%%
(** X22. The two benchmarks of resource_benchmark.py produce what its
    report consumes: on non-empty results of [benchmark_nendb_resources] and
    [benchmark_memgraph_resources] (their baselines measured by
    [monitor_resources]), [generate_resource_report] finds every entry it
    reads, as a number, so it raises neither [KeyError] nor [TypeError]; the
    only way it can fail is a division by zero. *)
Theorem resource_report_fails_only_by_division
    (py_float : string -> Py.outcome float)
    (memgraph : ResourceBenchmark.memgraph_run) (nendb : ResourceBenchmark.nendb_run)
    (memgraph_samples nendb_samples : ResourceBenchmark.samples) (e : Py.exn) :
  ResourceBenchmark.baseline memgraph = ResourceBenchmark.stats memgraph_samples ->
  ResourceBenchmark.nendb_baseline nendb = ResourceBenchmark.stats nendb_samples ->
  ResourceBenchmark.benchmark_memgraph_resources memgraph <> ∅ ->
  ResourceBenchmark.benchmark_nendb_resources py_float nendb <> ∅ ->
  ResourceBenchmark.generate_resource_report
    (ResourceBenchmark.benchmark_nendb_resources py_float nendb)
    (ResourceBenchmark.benchmark_memgraph_resources memgraph)
  = Py.Raised e ->
  e = Py.ZeroDivisionError.
Proof.
  intros Hmb Hnb Hm Hn.
  destruct (ResourceFacts.memgraph_reads _ _ Hmb Hm)
    as (mc & mcpu & mmem & mr & mw & Hm1 & Hm2 & Hm3 & Hm4 & Hm5).
  destruct (ResourceFacts.nendb_reads py_float _ _ Hnb Hn)
    as (nc & ncpu & nmem & nr & nw & Hn1 & Hn2 & Hn3 & Hn4 & Hn5).
  unfold ResourceBenchmark.generate_resource_report.
  rewrite Hn1, Hm1, Hn2, Hm2, Hn3, Hm3, Hn4, Hn5, Hm4, Hm5.
  cbn [mbind outcome_bind Py.bind]. intros H.
  repeat (ResourceFacts.raised H).
  discriminate H.
Qed.

(** Memgraph idle during its baseline (CPU average 0.0): the report stops
    at [1 / cpu_efficiency]. *)
Lemma resource_report_fails_only_by_division_witness :
  let memgraph_samples :=
    {| ResourceBenchmark.cpu_usage := [0; 0]%float;
       ResourceBenchmark.memory_usage := [7.5; 7.75]%float;
       ResourceBenchmark.disk_io := [(4096, 8192)];
       ResourceBenchmark.initial_disk := Some (0, 0) |} in
  let nendb_samples :=
    {| ResourceBenchmark.cpu_usage := [12.5; 14]%float;
       ResourceBenchmark.memory_usage := [7.5; 7.75]%float;
       ResourceBenchmark.disk_io := [(4096, 8192)];
       ResourceBenchmark.initial_disk := Some (0, 0) |} in
  let memgraph :=
    {| ResourceBenchmark.connect := Py.Returned tt;
       ResourceBenchmark.baseline := ResourceBenchmark.stats memgraph_samples;
       ResourceBenchmark.creation := Py.Returned 0.5%float;
       ResourceBenchmark.lookup := Py.Returned 0.25%float;
       ResourceBenchmark.cleanup := Py.Returned tt |} in
  let nendb :=
    {| ResourceBenchmark.nendb_baseline := ResourceBenchmark.stats nendb_samples;
       ResourceBenchmark.subprocess :=
         Py.Returned ("Average: 0.25 ms per insert" +:+ PyStr.newline +:+
                      "Average: 0.125 ms per lookup") |} in
  exists e,
    ResourceBenchmark.generate_resource_report
      (ResourceBenchmark.benchmark_nendb_resources Workload.decimal_float nendb)
      (ResourceBenchmark.benchmark_memgraph_resources memgraph)
    = Py.Raised e /\
    e = Py.ZeroDivisionError.
Proof.
  intros memgraph_samples nendb_samples memgraph nendb.
  exists Py.ZeroDivisionError. split; [reflexivity |].
  apply (resource_report_fails_only_by_division Workload.decimal_float
           memgraph nendb memgraph_samples nendb_samples).
  - reflexivity.
  - reflexivity.
  - apply (ProcessFacts.not_empty _ "environment" (Py.VStr "Docker Container")).
    reflexivity.
  - apply (ProcessFacts.not_empty _ "environment" (Py.VStr "Native macOS")).
    reflexivity.
  - reflexivity.
Defined.

Module SystemFacts.

Import AccurateResourceBenchmark.

(** The system-wide loop appends to both lists in every pass. *)
Lemma sample_system_lengths (start_time : float) (duration : Z)
    (trace : list system_reading) (cpu0 mem0 cpu mem : list float) :
  sample_system start_time duration trace cpu0 mem0 = Some (cpu, mem) ->
  exists passes,
    (passes <= length trace)%nat /\
    length cpu = (length cpu0 + passes)%nat /\
    length mem = (length mem0 + passes)%nat /\
    (match trace with
     | t :: _ => Spec.in_budget start_time duration (sys_clock t) = true
     | [] => False
     end -> (1 <= passes)%nat).
Proof.
  revert cpu0 mem0. induction trace as [| t rest IH]; intros cpu0 mem0;
    cbn [sample_system]; [discriminate |].
  unfold Spec.in_budget.
  destruct (PrimFloat.ltb _ _).
  - intros H. apply IH in H as (passes & Hle & Hc & Hm & _).
    exists (S passes). rewrite length_app in Hc, Hm. cbn [length] in *.
    repeat split; lia.
  - intros H. injection H as <- <-. exists 0%nat. cbn [length].
    repeat split; try lia; discriminate.
Qed.

End SystemFacts.

(** X23. As soon as one pass starts inside the time budget,
    [monitor_system_resources] returns its six statistics and does not
    raise (the [ZeroDivisionError] of [sum(...) / len(...)] needs an empty
    series); the CPU and the memory series have one sample per pass. *)
Theorem system_monitor_returns_after_one_pass (start_time : float) (duration : Z)
    (t : AccurateResourceBenchmark.system_reading)
    (rest : list AccurateResourceBenchmark.system_reading)
    (cpu_usage memory_usage : list float) :
  AccurateResourceBenchmark.sample_system start_time duration (t :: rest) [] []
    = Some (cpu_usage, memory_usage) ->
  Spec.in_budget start_time duration (AccurateResourceBenchmark.sys_clock t) = true ->
  Z.of_nat (length (t :: rest)) < 2 ^ 53 ->
  length cpu_usage = length memory_usage /\
  exists d,
    AccurateResourceBenchmark.monitor_system_resources start_time duration (t :: rest)
      = Some (Py.Returned d) /\
    dom d = ({["cpu_avg"; "cpu_max"; "cpu_min";
              "memory_avg_gb"; "memory_max_gb"; "memory_min_gb"]} : gset string).
Proof.
  intros Hloop Ht Hlen.
  destruct (SystemFacts.sample_system_lengths _ _ _ _ _ _ _ Hloop)
    as (passes & Hle & Hc & Hm & Hone).
  specialize (Hone Ht). cbn [length] in Hc, Hm, Hle.
  split; [lia |].
  unfold AccurateResourceBenchmark.monitor_system_resources. rewrite Hloop.
  unfold AccurateResourceBenchmark.system_stats.
  destruct cpu_usage as [| c cpu_usage]; [cbn [length] in Hc; lia |].
  destruct memory_usage as [| m memory_usage]; [cbn [length] in Hm; lia |].
  rewrite (AggregateFacts.average_returns (c :: cpu_usage))
    by (congruence || (cbn [length] in *; lia)).
  rewrite (AggregateFacts.average_returns (m :: memory_usage))
    by (congruence || (cbn [length] in *; lia)).
  cbn [Py.max Py.min mbind outcome_bind Py.bind mret outcome_ret].
  eexists. split; [reflexivity |].
  rewrite dom_list_to_map_L. cbn [fmap list_fmap fst]. set_solver.
Qed.

Lemma system_monitor_returns_after_one_pass_witness :
  let t := {| AccurateResourceBenchmark.sys_clock := 100%float;
              AccurateResourceBenchmark.sys_cpu_percent := 12.5%float;
              AccurateResourceBenchmark.sys_memory_used := 8589934592 |} in
  let rest := [{| AccurateResourceBenchmark.sys_clock := 131%float;
                  AccurateResourceBenchmark.sys_cpu_percent := 99%float;
                  AccurateResourceBenchmark.sys_memory_used := 0 |}] in
  length [12.5%float] = length [8%float] /\
  exists d,
    AccurateResourceBenchmark.monitor_system_resources 100%float 30 (t :: rest)
      = Some (Py.Returned d) /\
    dom d = ({["cpu_avg"; "cpu_max"; "cpu_min";
              "memory_avg_gb"; "memory_max_gb"; "memory_min_gb"]} : gset string).
Proof.
  intros t rest.
  apply (system_monitor_returns_after_one_pass 100%float 30 t rest [12.5%float] [8%float]);
    [reflexivity | reflexivity | cbn; lia].
Defined.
%%
### EXERCISE INSTRUCTIONS
Which lines belong in the answer? Exactly those from the first line of the entries through the line holding "(py_float : string -> Py.outcome float)", inclusive, copied unchanged.

### YOUR SOLUTION
(** X22. The two benchmarks of resource_benchmark.py produce what its
    report consumes: on non-empty results of [benchmark_nendb_resources] and
    [benchmark_memgraph_resources] (their baselines measured by
    [monitor_resources]), [generate_resource_report] finds every entry it
    reads, as a number, so it raises neither [KeyError] nor [TypeError]; the
    only way it can fail is a division by zero. *)
Theorem resource_report_fails_only_by_division
    (py_float : string -> Py.outcome float)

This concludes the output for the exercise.